O Sol e a Mancha Amarela

"Não devemos acreditar que o sol é uma simples mancha amarela, e sim fazer de uma simples mancha amarela, o sol"

Essa frase aí em cima foi dita pela oradora da minha turma de formatura do 3º ano do Ensino Médio, que aconteceu há longínquos cinco anos atrás. Esses dias, graças a recuperação da filmadora da família (que tava num parente fazia tempo...), topei com a filmagem da cerimônia de novo e depois de assistir umas duas vezes só pra ficar assustado com os cabelos e as espinhas da galera, assisti prestando atenção no que ouvia, quando topei com essa essa frase aí.

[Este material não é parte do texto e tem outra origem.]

Lemma CreatePortal_make_Ok name st :
  PortalHashTable_created st = true -> is_Some (PortalMemory st) ->
  PortalHashTable (portals st) !! hash_key name = None ->
  CreatePortal_make name st = Ok (hash_key name) (made name st).
Proof using Type.
  intros Hc [m Hm] Hfree. unfold CreatePortal_make.
  erewrite (bind_of_Ok get); [|reflexivity]. rewrite Hm.
  erewrite (bind_of_Ok (outside allocate)); [|reflexivity].
  erewrite (bind_of_Ok (outside (emit _))); [|reflexivity].
  erewrite (bind_of_Ok (outside allocate)); [|reflexivity].
  erewrite (bind_of_Ok (note _)); [|reflexivity].
  erewrite (bind_of_Ok get); [|reflexivity].
  erewrite (bind_of_Ok (resource_queue_ids _));
    [|apply resource_queue_ids_Ok].
  unfold PortalHashTableInsert.
  erewrite (bind_of_Ok (bind (on_table _) _)); cycle 1.
  { erewrite (bind_of_Ok (on_table _));
      [|by apply PortalHashTableLookup_Ok].
    simpl. rewrite Hfree. apply on_table_Ok; [done|reflexivity]. }
  unfold modify, note, bind, ret, made; simpl.
  by rewrite <- !app_assoc.
Qed.

(** The notice that [CreatePortal] sends before it closes a cursor of the
    same name. *)
Definition warned (name : string) (dupSilent : bool) (st : manager)
  : manager :=
  if negb dupSilent && negb (Gp_role =? GP_ROLE_EXECUTE)%nat
  then set_manager_log
         (manager_log st ++ [Mv_WARNING_closing_existing_cursor name]) st
  else st.

Lemma warn_Ok name dupSilent st :
  (when (negb dupSilent && negb (Gp_role =? GP_ROLE_EXECUTE)%nat) then
     note (Mv_WARNING_closing_existing_cursor name)) st
  = Ok tt (warned name dupSilent st).
Proof using Type.
  unfold warned. by destruct (negb dupSilent && _).
Qed.

Lemma warned_same name dupSilent st :
  portals (warned name dupSilent st) = portals st /\
  PortalHashTable_created (warned name dupSilent st)
  = PortalHashTable_created st /\
  PortalMemory (warned name dupSilent st) = PortalMemory st.
Proof using Type. unfold warned. by destruct (negb dupSilent && _). Qed.

Lemma CreatePortal_fresh name allowDup dupSilent st :
  PortalHashTable_created st = true -> is_Some (PortalMemory st) ->
  PortalHashTable (portals st) !! hash_key name = None ->
  CreatePortal name allowDup dupSilent st
  = Ok (hash_key name) (made name st).
Proof using Type.
  intros Hc Hm Hfree. unfold CreatePortal.
  rewrite (bind_of_Ok _ _ _ _ _ (PortalHashTableLookup_Ok name st Hc)).
  rewrite Hfree. cbv beta iota.
  erewrite (bind_of_Ok (ret _)); [|reflexivity].
  by apply CreatePortal_make_Ok.
Qed.

(** X28: [CreatePortal(name, allowDup, dupSilent)], once the module is
    enabled, whatever the cleanup hooks do.  The table knows a portal by
    the first MAX_PORTALNAME_LEN - 1 = 63 bytes of its name, the key.  If
    the key is free, the call returns and the table holds under the key a
    new portal whose name is the key, with status NEW, not pinned, created
    and active in the current subtransaction, with [PortalCleanup] as its
    cleanup hook, a heap context and a resource owner of its own and no
    statements; no other portal has changed, and [GetPortalByName] finds
    the new portal under every name with the same key.  If the key is taken
    and [allowDup] is false, the call raises ERRCODE_DUPLICATE_CURSOR and
    changes nothing.  If the key is taken and [allowDup] is true, a WARNING
    is sent unless [dupSilent] is set or the backend is a QE, and the old
    portal is dropped: if it is pinned or ACTIVE the call ends in ERROR with
    ERRCODE_INVALID_CURSOR_STATE and the old portal stays; if [PortalDrop]
    returns, the key is free and the new portal is made in the state that
    [PortalDrop] left; if [PortalDrop] ends in an error, as it does when the
    cleanup hook of the old portal does, the call ends in that error, and no
    portal is made. *)
Theorem CreatePortal_registers_portal name allowDup dupSilent st :
  let key := hash_key name in
  PortalHashTable_created st = true -> is_Some (PortalMemory st) ->
  (String.length key <= MAX_PORTALNAME_LEN - 1)%nat /\
  ((String.length name <= MAX_PORTALNAME_LEN - 1)%nat -> key = name) /\
  (PortalHashTable (portals st) !! key = None ->
   exists st' p,
     CreatePortal name allowDup dupSilent st = Ok key st' /\
     st' = made name st /\
     PortalHashTable (portals st')
     = <[key := p]> (PortalHashTable (portals st)) /\
     (forall other, hash_key other = key ->
        on_table (GetPortalByName other) st' = Ok (Some p) st') /\
     Portal.name p = key /\
     status p = PORTAL_NEW /\ portalPinned p = false /\
     createSubid p = CurrentSubTransactionId (portals st) /\
     activeSubid p = CurrentSubTransactionId (portals st) /\
     cleanup p = Some PortalCleanup_address /\
     heap p = next_address (portals st) /\
     resowner p = Some (S (next_address (portals st))) /\
     stmts p = [] /\ cplan p = None /\ holdStore p = None) /\
  (is_Some (PortalHashTable (portals st) !! key) -> allowDup = false ->
   CreatePortal name allowDup dupSilent st
   = Raise ERROR ERRCODE_DUPLICATE_CURSOR st) /\
  (forall p, PortalHashTable (portals st) !! key = Some p ->
     allowDup = true ->
     portalPinned p = true \/ status p = PORTAL_ACTIVE ->
     CreatePortal name allowDup dupSilent st
     = Raise ERROR ERRCODE_INVALID_CURSOR_STATE (warned name dupSilent st)) /\
  (is_Some (PortalHashTable (portals st) !! key) -> allowDup = true ->
   (forall s1,
      PortalDrop key false (portals st) = Ok tt s1 ->
      PortalHashTable s1 !! key = None /\
      CreatePortal name allowDup dupSilent st
      = Ok key (made name (set_portals s1 (warned name dupSilent st)))) /\
   (forall lvl code s1,
      PortalDrop key false (portals st) = Raise lvl code s1 ->
      CreatePortal name allowDup dupSilent st
      = Raise lvl code (set_portals s1 (warned name dupSilent st)))).
Proof using Type.
  intros key Hc Hm.
  split; [apply hash_key_length|]. split; [apply hash_key_short|]. split.
  { intros Hfree. rewrite (CreatePortal_fresh _ _ _ _ Hc Hm Hfree).
    eexists _, _. split; [reflexivity|]. split; [reflexivity|].
    split; [reflexivity|]. split; [|by split_and!].
    intros other Hother. rewrite PortalHashTableLookup_Ok by done. simpl.
    by rewrite Hother, lookup_insert_eq. }
  unfold CreatePortal.
  rewrite (bind_of_Ok _ _ _ _ _ (PortalHashTableLookup_Ok name st Hc)).
  fold key.
  destruct (warned_same name dupSilent st) as (Hw1 & Hw2 & Hw3).
  split_and!.
  - intros [p ->] ->. done.
  - intros p Hp -> Hcond. rewrite Hp. simpl.
    erewrite (bind_of_Raise (bind _ _)); cycle 1.
    { erewrite (bind_of_Ok (ret _)); [|reflexivity].
      erewrite (bind_of_Ok _); [|apply warn_Ok].
      apply on_table_Raise; [congruence|].
      apply (PortalDrop_refuses _ _ p); [by rewrite Hw1|done]. }
    by rewrite set_portals_id.
  - intros [p Hp] ->. rewrite Hp. simpl. split.
    + intros s1 Hdrop.
      pose proof (PortalDrop_Ok_unlinked _ _ _ _ Hdrop) as Hfree.
      split; [done|].
      erewrite (bind_of_Ok (bind _ _)); cycle 1.
      { erewrite (bind_of_Ok (ret _)); [|reflexivity].
        erewrite (bind_of_Ok _); [|apply warn_Ok].
        apply on_table_Ok; [congruence|]. rewrite Hw1. exact Hdrop. }
      apply CreatePortal_make_Ok; simpl; [congruence|congruence|done].
    + intros lvl code s1 Hdrop.
      erewrite (bind_of_Raise (bind _ _)); [done|].
      erewrite (bind_of_Ok (ret _)); [|reflexivity].
      erewrite (bind_of_Ok _); [|apply warn_Ok].
      apply on_table_Raise; [congruence|]. rewrite Hw1. exact Hdrop.
Qed.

"Expectativa é a mãe da merda", diz o ditado. E expectativa é tudo o que a gente tem depois que se forma. Sai do colégio, vai pra formatura, sai da formatura, vai pra janta, sai da janta, vai pra festa, sai da festa, cai no mundo. A minha formatura, por exemplo, aconteceu no dia 22 de dezembro de 2005, uma quinta-feira. Sai da festa, entrei no carro e fui pra praia. Cheguei da praia, fiz os dois vestibulares, e no dia 1º de fevereiro já estava trabalhando. Cai no mundo, literalmente.

(Naqueles dias na praia, a minha mãe chegou a comprar lençóis novos para mim usar em Porto Alegre, caso eu passasse. Doce expectativa. Uso os lençóis até hoje.)

A mancha amarela continuou sendo a mancha amarela por um bom tempo. Quando iniciamos algo muita abruptamente, quando caímos de cabeça em uma nova atividade, paramos de observar tudo o que acontece ao redor. Ainda mais nessa idade, em que a gente só dá valor pra coisas absurdas e não tem a mínima experiência de observação. Quando eu percebi, estava começando a faculdade e trabalhando e era isso. Se resumia a isso. A vida adulta assusta no início.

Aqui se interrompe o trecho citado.